Check each line of the records below and collect those that include the word "components".

Start of Data for this exercise

(* ===== verification/MlDsaKeySpec.v ===== *)
(** * ML-DSA keys: what the operations guarantee

    [key_pair] says that a key object is a genuine key pair: its public vector is
    the rounding of [A * s1 + s2] for the matrix of its seed, its encodings are the
    encodings of FIPS 204 of its components, and the hash it caches is that of the
    public encoding.  Generating a key and decoding a private key establish it;
    decoding the encodings of a pair gives its components back. *)
From S2P Require Import Prelude.
From S2P Require Import ByteOrder.
From S2P Require Import Packet.
From S2P Require Import WPacket.
From S2P Require Import WPacketSpec.
From S2P Require Import WPacketOut.
From S2P Require Import KeyMgmt.
From S2P Require Import ZSum.
From S2P Require Import BitPack.
From S2P Require Import Result.
From S2P Require Import ModCong.
From S2P Require Import MlDsaField.
From S2P Require Import MlDsaRound.
From S2P Require Import MlDsaNtt.
From S2P Require Import MlDsaPoly.
From S2P Require Import MlDsaParams.
From S2P Require Import MlDsaPack.
From S2P Require Import MlDsaEncode.
From S2P Require Import MlDsaHint.
From S2P Require Import MlDsaSig.
From S2P Require Import MlDsaSample.
From S2P Require Import MlDsaKey.
From S2P Require Import MlDsaExample.
#[local] Close Scope wpacket_scope.

(** ** Running the key monad *)

Lemma km_bind_Ret {A B} (m : KM A) (f : A -> KM B) k b k' :
  (m ≫= f) k = (Ret b, k') -> exists a k1, m k = (Ret a, k1) /\ f a k1 = (Ret b, k').
Proof.
  unfold mbind, KM_bind. destruct (m k) as [[a| |] k1]; [|done..]. intros H. by exists a, k1.
Qed.
Lemma kcheck_Ret c k (u : unit) k' : kcheck c k = (Ret u, k') -> c = true /\ k' = k.
Proof. unfold kcheck, klift, check. destruct c; [|done]. by intros [= _ <-]. Qed.
Lemma klift_Ret {A} (r : res A) k a k' : klift r k = (Ret a, k') -> r = Ret a /\ k' = k.
Proof. by intros [= -> ->]. Qed.
Lemma of_option_Ret {A} (o : option A) a : of_option o = Ret a -> o = Some a.
Proof. destruct o; [|done]. by intros [= ->]. Qed.
Lemma kget_Ret k a k' : kget k = (Ret a, k') -> a = k /\ k' = k.
Proof. by intros [= <- <-]. Qed.
Lemma kret_Ret {A} (x a : A) k k' : (mret x : KM A) k = (Ret a, k') -> k' = k.
Proof. by intros [= _ ->]. Qed.
Lemma kset_Ret f k (u : unit) k' : kset f k = (Ret u, k') -> k' = f k.
Proof. by intros [= _ <-]. Qed.

(** Take one step of a run that returned. *)
Ltac km_step :=
  match goal with
  | H : (_ ≫= _) _ = (Ret _, _) |- _ => let a := fresh "a" in let k := fresh "k" in let E := fresh "E" in
      apply km_bind_Ret in H as (a & k & E & H)
  | H : kget _ = (Ret _, _) |- _ => apply kget_Ret in H as [? ?]; subst
  | H : kcheck _ _ = (Ret _, _) |- _ => apply kcheck_Ret in H as [? ?]; subst
  | H : klift (of_option _) _ = (Ret _, _) |- _ => apply klift_Ret in H as [H ?]; apply of_option_Ret in H; subst
  | H : klift _ _ = (Ret _, _) |- _ => apply klift_Ret in H as [H ?]; subst
  | H : kset _ _ = (Ret _, _) |- _ => apply kset_Ret in H; subst
  | H : @mret KM _ _ _ _ = (Ret _, _) |- _ => apply kret_Ret in H; subst
  | H : (let '(_, _) := ?x in _) _ = (Ret _, _) |- _ => is_var x; destruct x
  end.

(** ** Encoding *)

Section Encode.
Context `{AL : Allocator} (Halloc : forall n s, malloc_ok n s = true).

Lemma check_written_ok w data n : wp_out w data n -> zlen data = n -> check_written n w = Done tt w.
Proof.
  intros Ho Hd. unfold check_written, WPACKET_get_total_written, wbind, wget, wret, wguard.
  rewrite (out_written _ _ _ Ho), Hd, Z.eqb_refl. done.
Qed.

(** A packet over a buffer of [n] bytes that is filled exactly. *)
Lemma static_run (m : W unit) data n :
  0 < n <= SIZE_MAX -> zlen data = n ->
  (forall w0, wp_out w0 [] n -> exists w', m w0 = Done tt w' /\ wp_out w' data n) ->
  exists w, w_run (wbind (WPACKET_init_static_len (zeros n) 0) (fun _ => m)) uninit_wpacket = Some (tt, w) /\
    finish_buf n w = Some data.
Proof.
  intros Hn Hd Hm. destruct (out_init (zeros n) uninit_wpacket Halloc) as (w0 & E0 & Ho0); [rewrite zlen_zeros; lia|].
  rewrite zlen_zeros in Ho0 by lia. destruct (Hm w0 Ho0) as (w1 & E1 & Ho1).
  destruct (out_finish_buf _ _ _ Ho1) as (w2 & b & E2 & Hg & Hb). exists w1. split.
  - apply w_run_done. unfold wbind. by rewrite E0.
  - unfold finish_buf. rewrite E2, Hg. cbn [mbind option_bind]. rewrite <- Hd. by rewrite Hb.
Qed.

Lemma pk_encoding_length params rho t1 :
  mparams_ok params -> zlen rho = 32 -> vec_in t1_coeff (dp_k params) t1 -> zlen (pk_encoding rho t1) = dp_pk_len params.
Proof.
  intros (_ & _ & _ & _ & _ & _ & _ & _ & _ & -> & _) Hr Ht. unfold pk_encoding.
  rewrite zlen_app, vec_encoding_length by (lia || by eapply vec_in_256). destruct Ht as [-> _]. lia.
Qed.
Lemma sk_encoding_length params rho K tr s1 s2 t0 :
  mparams_ok params -> zlen rho = 32 -> zlen K = 32 -> zlen tr = 64 ->
  vec_in (short (dp_eta params)) (dp_l params) s1 -> vec_in (short (dp_eta params)) (dp_k params) s2 ->
  vec_in t0_coeff (dp_k params) t0 -> zlen (sk_encoding params rho K tr s1 s2 t0) = dp_sk_len params.
Proof.
  intros Hp Hr HK Ht H1 H2 H0. destruct (eta_facts params Hp) as (_ & Hb & _).
  destruct Hp as (_ & _ & _ & _ & _ & _ & _ & _ & _ & _ & -> & _). unfold sk_encoding, s_encoding, t0_encoding.
  rewrite !zlen_app, !vec_encoding_length by (lia || by eapply vec_in_256).
  destruct H1 as [-> _], H2 as [-> _], H0 as [-> _]. unfold s_bits. lia.
Qed.

Lemma codable_digits f b lim v :
  Forall (codable f b lim) v -> Forall (fun p => zlen p = 256 /\ Forall (is_digit b) (f <$> p)) v.
Proof.
  intros H. eapply Forall_impl; [exact H|]. intros p [Hl Hp]. split; [done|]. apply Forall_fmap.
  eapply Forall_impl; [exact Hp|]. by intros c [? _].
Qed.
Lemma encode_vec f b lim e `{!Encodes e f b} v w data cap :
  0 <= b -> wp_out w data cap -> Forall (codable f b lim) v -> zlen data + zlen (vec_encoding f b v) <= cap ->
  exists w', encode_polys e v w = Done tt w' /\ wp_out w' (data ++ vec_encoding f b v) cap.
Proof.
  intros Hb Ho Hv Hc. apply (encode_polys_out f b Hb e); [by eapply codable_digits|done|].
  rewrite <- (vec_encoding_length f b) by (done || by eapply codable_length). done.
Qed.
Lemma vec_in_t1 n v : vec_in t1_coeff n v -> Forall (codable id 10 1023) v.
Proof. intros [_ Hv]. eapply Forall_impl; [exact Hv|]. intros p. by rewrite t1_codable. Qed.
Lemma vec_in_t0 n v : vec_in t0_coeff n v -> Forall (codable (mod_sub (2 ^ 12)) 13 8191) v.
Proof. intros [_ Hv]. eapply Forall_impl; [exact Hv|]. intros p. by rewrite t0_codable. Qed.
Lemma vec_in_s params n v :
  mparams_ok params -> vec_in (short (dp_eta params)) n v ->
  Forall (codable (mod_sub (dp_eta params)) (s_bits params) (2 * dp_eta params)) v.
Proof. intros Hp [_ Hv]. eapply Forall_impl; [exact Hv|]. intros p. by rewrite s_codable. Qed.

Context `{XF : Xof} `{FU : Fuel} `{KE : KeyEnv}.

Lemma pk_encode_eq key t1 :
  mparams_ok (mk_params key) -> zlen (mk_rho key) = 32 -> mk_t1 key = Some t1 ->
  vec_in t1_coeff (dp_k (mk_params key)) t1 ->
  ossl_ml_dsa_pk_encode key =
  if alloc_at PubEncoding then (Ret tt, set_pub_encoding (Some (pk_encoding (mk_rho key) t1)) key) else (Err, key).
Proof.
  intros Hp Hr Ht1 Ht. pose proof (pk_encoding_length _ _ _ Hp Hr Ht) as Hlen. pose proof (mparams_lens _ Hp) as (_ & Hpk & _).
  unfold ossl_ml_dsa_pk_encode, mbind, KM_bind, kget, kcheck, klift, check. destruct (alloc_at PubEncoding); [|done].
  rewrite Ht1. cbn [vec].
  edestruct (static_run (wbind (WPACKET_memcpy (mk_rho key)) (fun _ => wbind (encode_polys poly_encode_10_bits t1)
    (fun _ => check_written (dp_pk_len (mk_params key))))) (pk_encoding (mk_rho key) t1)) as (w & E & Hf);
    [|exact Hlen| |rewrite E; cbn [of_option]; rewrite Hf; done]; [unfold SIZE_MAX; lia|].
  intros w0 Ho0. unfold pk_encoding in Hlen. rewrite zlen_app in Hlen.
  pose proof (zlen_nonneg (vec_encoding id 10 t1)).
  destruct (out_memcpy w0 [] _ (mk_rho key) Ho0) as (w1 & E1 & Ho1); [rewrite zlen_nil; lia|]. cbn [app] in Ho1.
  destruct (encode_vec id 10 1023 poly_encode_10_bits t1 w1 _ _ ltac:(lia) Ho1) as (w2 & E2 & Ho2);
    [by eapply vec_in_t1|lia|].
  exists w2. unfold wbind. rewrite E1, E2. split; [|exact Ho2]. eapply check_written_ok; [exact Ho2|]. by rewrite zlen_app.
Qed.

Lemma sk_encode_eq key s1 s2 t0 :
  mparams_ok (mk_params key) -> zlen (mk_rho key) = 32 -> zlen (mk_K key) = 32 -> zlen (mk_tr key) = 64 ->
  mk_s1 key = Some s1 -> mk_s2 key = Some s2 -> mk_t0 key = Some t0 ->
  vec_in (short (dp_eta (mk_params key))) (dp_l (mk_params key)) s1 ->
  vec_in (short (dp_eta (mk_params key))) (dp_k (mk_params key)) s2 ->
  vec_in t0_coeff (dp_k (mk_params key)) t0 ->
  ossl_ml_dsa_sk_encode key =
  if alloc_at PrivEncoding
  then (Ret tt, set_priv_encoding (Some (sk_encoding (mk_params key) (mk_rho key) (mk_K key) (mk_tr key) s1 s2 t0)) key)
  else (Err, key).
Proof.
  intros Hp Hr HK Htr E1 E2 E0 H1 H2 H0. pose proof (sk_encoding_length _ _ _ _ _ _ _ Hp Hr HK Htr H1 H2 H0) as Hlen.
  pose proof (mparams_lens _ Hp) as (_ & _ & Hsk). destruct (eta_facts _ Hp) as (_ & Hb & _).
  unfold ossl_ml_dsa_sk_encode, mbind, KM_bind, kget, kcheck, klift, check. destruct (alloc_at PrivEncoding); [|done].
  rewrite E1, E2, E0. cbn [vec]. clear E1 E2 E0. cbv zeta.
  pose proof (@s_encodes (mk_params key) Hp AL) as Hse. set (fn := if _ =? _ then _ else _) in *.
  pose proof (zlen_nonneg (s_encoding (mk_params key) s1)) as N1. pose proof (zlen_nonneg (s_encoding (mk_params key) s2)) as N2.
  pose proof (zlen_nonneg (t0_encoding t0)) as N0.
  match goal with |- context [w_run (wbind _ (fun _ => ?m)) _] =>
    edestruct (static_run m (sk_encoding (mk_params key) (mk_rho key) (mk_K key) (mk_tr key) s1 s2 t0)) as (w & E & Hf) end;
    [|exact Hlen| |rewrite E; cbn [of_option]; rewrite Hf; done]; [unfold SIZE_MAX; lia|].
  intros w0 Ho0. pose proof Hlen as Hlen'. unfold sk_encoding in Hlen'. rewrite !zlen_app in Hlen'.
  destruct (out_memcpy w0 [] _ (mk_rho key) Ho0) as (w1 & E1 & Ho1); [rewrite zlen_nil; lia|]. cbn [app] in Ho1.
  destruct (out_memcpy w1 _ _ (mk_K key) Ho1) as (w2 & E2 & Ho2); [lia|].
  destruct (out_memcpy w2 _ _ (mk_tr key) Ho2) as (w3 & E3 & Ho3); [rewrite zlen_app; lia|].
  destruct (encode_vec _ _ (2 * dp_eta (mk_params key)) fn s1 w3 _ _ Hb Ho3) as (w4 & E4 & Ho4);
    [by eapply vec_in_s|fold (s_encoding (mk_params key) s1); rewrite !zlen_app; lia|].
  destruct (encode_vec _ _ (2 * dp_eta (mk_params key)) fn s2 w4 _ _ Hb Ho4) as (w5 & E5 & Ho5);
    [by eapply vec_in_s|fold (s_encoding (mk_params key) s1) (s_encoding (mk_params key) s2); rewrite !zlen_app; lia|].
  destruct (encode_vec (mod_sub (2 ^ 12)) 13 8191 poly_encode_signed_two_to_power_12 t0 w5 _ _ ltac:(lia) Ho5) as (w6 & E6 & Ho6);
    [by eapply vec_in_t0|fold (s_encoding (mk_params key) s1) (s_encoding (mk_params key) s2) (t0_encoding t0); rewrite !zlen_app; lia|].
  rewrite <- !app_assoc in Ho6. exists w6. unfold wbind. rewrite E1, E2, E3, E4, E5, E6. split; [|exact Ho6].
  eapply check_written_ok; [exact Ho6|exact Hlen].
Qed.
End Encode.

End of Data for this exercise

(Response to this task)
    encodings of FIPS 204 of its components, and the hash it caches is that of the
    decoding the encodings of a pair gives its components back. *)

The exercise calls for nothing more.